Included in this issue of our Governance & Compliance Update: BEIS and FRC issue further Q&As on company filings, AGMs and other general meetings


The Department of Business, Energy and Industrial Strategy (BEIS) and the Financial Reporting Council (FRC) have published further Q&As (supplementary to those issued in April 2020) to provide additional information on the proposed legislation to alleviate difficulties in meeting statutory obligations during COVID-19. 

The headlines from the Q&As are:

  • The government is developing the legislation "urgently" and will introduce it to Parliament "as soon as possible". The legislation as regards annual general meetings (AGMs) and general meetings (GMs) will take effect retrospectively from 26 March and apply to companies, mutual societies and Charitable Incorporated Organisations.
  • The proposed legislation will give companies and other entities which have postponed their AGMs since 26 March 2020 until the end of September 2020 to hold those meetings. Companies required to hold AGMs under their constitutions will be given the same grace period as those required to hold AGMs by legislation. The same flexibilities (on which see below) will be extended to the manner in which GMs are held for the period to the end of September 2020.
  • Despite legislation being in the pipeline, a company / other entity approaching any deadline for its AGM should still send a notice of meeting to its shareholders, even if it subsequently intends to delay that meeting.
  • The legislation will give companies the ability to override temporarily certain constitutional requirements or rules relating to the conduct of meetings, for example requirements to hold a physical AGM. In the longer term, the government's view is that companies and other entities should review their constitutional and other documents to determine whether additional flexibility is needed.
  • Directors should consider the "best feasible" way of fulfilling their obligations to engage with members where previously envisaged practices could put safety and wellbeing at risk. All options should be explored to provide shareholders with "the best level and quality of engagement they can reasonably expect". Where a physical meeting is not possible, directors should do what they can to hold it virtually.
  • Processes and timelines should be designed so that as wide a range of shareholders or members as reasonably practicable can engage, exercise their voting rights, and their feedback "can be taken into account". Shareholders or members should be encouraged to submit questions prior to any meeting. Where possible, these should be dealt with at, or prior to, the meeting or, failing that, as soon as possible once the meeting has concluded. Government guidance on what it considers to be best practice in this regard will be published in due course.
  • Note that if a company holds a meeting in accordance with the legislation (for example, by electronic means) but before the legislation comes into force, the government states that it will be a matter of judgment for the company and its advisers whether votes taken at the meeting will be valid.
  • In addition, companies will need to consider the specific requirements of their articles, and the resolutions passed at previous AGMs, to determine whether the authorisations obtained at a prior AGM – such as in relation to share capital - will still be valid if the AGM is postponed to more than a year after the last AGM.

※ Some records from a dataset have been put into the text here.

(** X2. A text made of ASCII white space only (spaces, tabs, newlines
    and the like) normalizes to the empty string, so its page appends
    no text block. *)
Theorem X2_blank_text_gives_no_block (s : str) (imgs : list (bytes * string)) :
  Forall (λ c, ascii_space c = true) s →
  normalize ua us s = [] ∧
  text_part ua us (Page (Returned (Some s)) imgs) = [].
Proof.
  intros Hs.
  assert (normalize ua us s = []) as Hn.
  { rewrite normalize_steps. apply strip_blank, squeeze_Forall.
    rewrite join_hyphen_no_word.
    - unfold replace_nl. apply Forall_fmap. eapply Forall_impl; [exact Hs|].
      intros c Hc. simpl. destruct (c =? NL); [done|].
      by apply ascii_space_facts.
    - eapply Forall_impl; [exact Hs|]. intros c Hc. by apply ascii_space_facts. }
  split; [done|]. unfold text_part.
  change (extract_text ua us (page_text (Page (Returned (Some s)) imgs)))
    with (normalize ua us s).
  by rewrite Hn.
Qed.

End NormalForms.

(** ** The block sequence as a whole *)

Section BlockSequence.

Variable ua us : char → bool.
Variable hash : bytes → Z.

Lemma block_images_app l1 l2 :
  block_images (l1 ++ l2) = block_images l1 ++ block_images l2.
Proof. apply omap_app. Qed.

Lemma block_texts_app l1 l2 :
  block_texts (l1 ++ l2) = block_texts l1 ++ block_texts l2.
Proof. apply omap_app. Qed.

Lemma block_images_of_images (imgs : list (bytes * string)) :
  block_images ((λ img, Image img.1 img.2) <$> imgs) = imgs.
Proof.
  unfold block_images. induction imgs as [|[b e] imgs IH]; [done|].
  simpl. by f_equal.
Qed.

Lemma block_images_page_part sent p :
  block_images (page_part ua us hash sent p) = first_seen hash sent (page_images p).
Proof.
  unfold page_part. rewrite block_images_app, block_images_of_images.
  unfold text_part. by destruct (extract_text ua us (page_text p)).
Qed.

Lemma block_images_blocks_from sent doc :
  block_images (blocks_from ua us hash sent doc)
  = first_seen hash sent (all_images doc).
Proof.
  revert sent. induction doc as [|p doc IH]; intros sent; [done|].
  cbn [blocks_from]. unfold all_images. cbn [flat_map].
  by rewrite block_images_app, block_images_page_part, IH, first_seen_app.
Qed.

Lemma block_texts_blocks_from sent doc :
  block_texts (blocks_from ua us hash sent doc) = page_texts ua us doc.
Proof.
  revert sent. induction doc as [|p doc IH]; intros sent; [done|].
  cbn [blocks_from]. rewrite block_texts_app, block_texts_page_part, IH.
  unfold page_texts. cbn [fmap list_fmap].
  destruct (extract_text ua us (page_text p)) as [|c t] eqn:Ht.
  - by rewrite filter_cons_False by (intros H; by apply H).
  - by rewrite filter_cons_True by done.
Qed.

Lemma first_seen_sublist sent imgs : first_seen hash sent imgs `sublist_of` imgs.
Proof.
  revert sent. induction imgs as [|img imgs IH]; intros sent; [constructor|].
  cbn [first_seen]. destruct (decide (hash img.1 ∉ sent)).
  - by apply sublist_skip.
  - by apply sublist_cons.
Qed.

Lemma first_seen_NoDup sent imgs :
  NoDup ((λ img, hash img.1) <$> first_seen hash sent imgs).
Proof.
  revert sent. induction imgs as [|img imgs IH]; intros sent; [constructor|].
  cbn [first_seen]. destruct (decide (hash img.1 ∉ sent)); [|done].
  cbn [fmap list_fmap]. constructor; [|done].
  intros (x & Hx & Hin%first_seen_elem)%list_elem_of_fmap. set_solver.
Qed.

Lemma first_seen_hashes sent imgs :
  sent ∪ hashes hash (first_seen hash sent imgs) = sent ∪ hashes hash imgs.
Proof.
  revert sent. induction imgs as [|img imgs IH]; intros sent; [done|].
  cbn [first_seen]. destruct (decide (hash img.1 ∉ sent)) as [Hn|Ho].
  - specialize (IH (sent ∪ {[hash img.1]})). unfold hashes in *.
    cbn [fmap list_fmap list_to_set]. set_solver.
  - apply dec_stable in Ho. specialize (IH sent). unfold hashes in *.
    cbn [fmap list_fmap list_to_set]. set_solver.
Qed.

(** X3. The text blocks of the extraction are the non-empty normalized
    page texts, in page order; each is non-empty, free of newlines and
    of adjacent spaces, and has no white space at its ends. *)
Theorem X3_text_blocks_are_normalized (doc : pdf) :
  block_texts (extract_blocks ua us hash doc) = page_texts ua us doc ∧
  Forall (λ t, t ≠ [] ∧ (NL ∉ t) ∧ single_spaced t ∧ trimmed us t)
         (block_texts (extract_blocks ua us hash doc)).
Proof.
  rewrite extract_blocks_closed, block_texts_blocks_from. split; [done|].
  apply Forall_forall. intros t Ht. unfold page_texts in Ht.
  apply list_elem_of_filter in Ht as [Hne Ht].
  apply list_elem_of_fmap in Ht as (p & -> & _).
  destruct (page_text p) as [|r]; [done|]. cbn [extract_text] in *.
  split_and!; [done|..].
  - apply normalize_no_newline.
  - apply normalize_single_spaced.
  - unfold normalize. apply strip_trimmed.
Qed.

(** X4. The image blocks are a subsequence of the images of the
    document (order kept, extension kept); no two of them have the same
    hash, hence no two have the same bytes; and every hash that occurs
    in the document is the hash of one of them. *)
Theorem X4_image_blocks_are_first_seen (doc : pdf) :
  let imgs := block_images (extract_blocks ua us hash doc) in
  imgs `sublist_of` all_images doc ∧
  NoDup ((λ img, hash img.1) <$> imgs) ∧
  NoDup imgs.*1 ∧
  hashes hash imgs = hashes hash (all_images doc).
Proof.
  cbv zeta. rewrite extract_blocks_closed, block_images_blocks_from.
  pose proof (first_seen_NoDup ∅ (all_images doc)) as Hnd.
  split_and!.
  - apply first_seen_sublist.
  - done.
  - apply (NoDup_fmap_1 hash). by rewrite <- list_fmap_compose.
  - pose proof (first_seen_hashes ∅ (all_images doc)). set_solver.
Qed.

Lemma first_seen_empty_nil imgs : first_seen hash ∅ imgs = [] → imgs = [].
Proof.
  destruct imgs as [|img imgs]; [done|]. cbn [first_seen].
  by rewrite decide_True by set_solver.
Qed.

Lemma all_images_nil doc : all_images doc = [] → Forall (λ p, page_images p = []) doc.
Proof.
  unfold all_images. induction doc as [|p doc IH]; [constructor|].
  cbn [flat_map]. intros [Hp Hd]%app_eq_nil. constructor; [done|by apply IH].
Qed.

Lemma extract_blocks_nil_intro (doc : pdf) :
  Forall (λ p, extract_text ua us (page_text p) = [] ∧ page_images p = []) doc →
  extract_blocks ua us hash doc = [].
Proof.
  rewrite extract_blocks_closed. intros HF. generalize (∅ : gset Z).
  induction HF as [|p doc [Ht Hi] _ IH]; intros sent; [done|].
  cbn [blocks_from]. unfold page_part, text_part. rewrite Ht, Hi. cbn. apply IH.
Qed.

The EC is also proposing temporary extensions as regards the timing of GMs of European companies (SEs) and European Cooperative Societies (SCEs). Note also that the proposals for the temporary relaxations to the wrongful trading regime are currently making their way through Parliament. 

AG comment: Many companies have now held their AGMs, despite the Stay at Home Measures, using closed meetings which have been undertaken with a relative minimum of fuss. Anecdotally, there has also been a similar, if not an increased, amount of engagement with shareholders in the run up to those meetings. Those companies currently planning their AGM will likely conclude that following a similar model is the sensible way to go, not least in light of competing priorities. In addition, the fact that a company utilising any extension will almost certainly put itself in a position when it has no standing share capital authorities in force will likely mean that the additional flexibility will only be used by a few companies, in extreme circumstances. For such companies, factoring in the additional complexity of an electronic aspect to such a meeting is likely to be a bridge too far. When published, the legislation may lead to different conclusions, and we will publish a further update at that time.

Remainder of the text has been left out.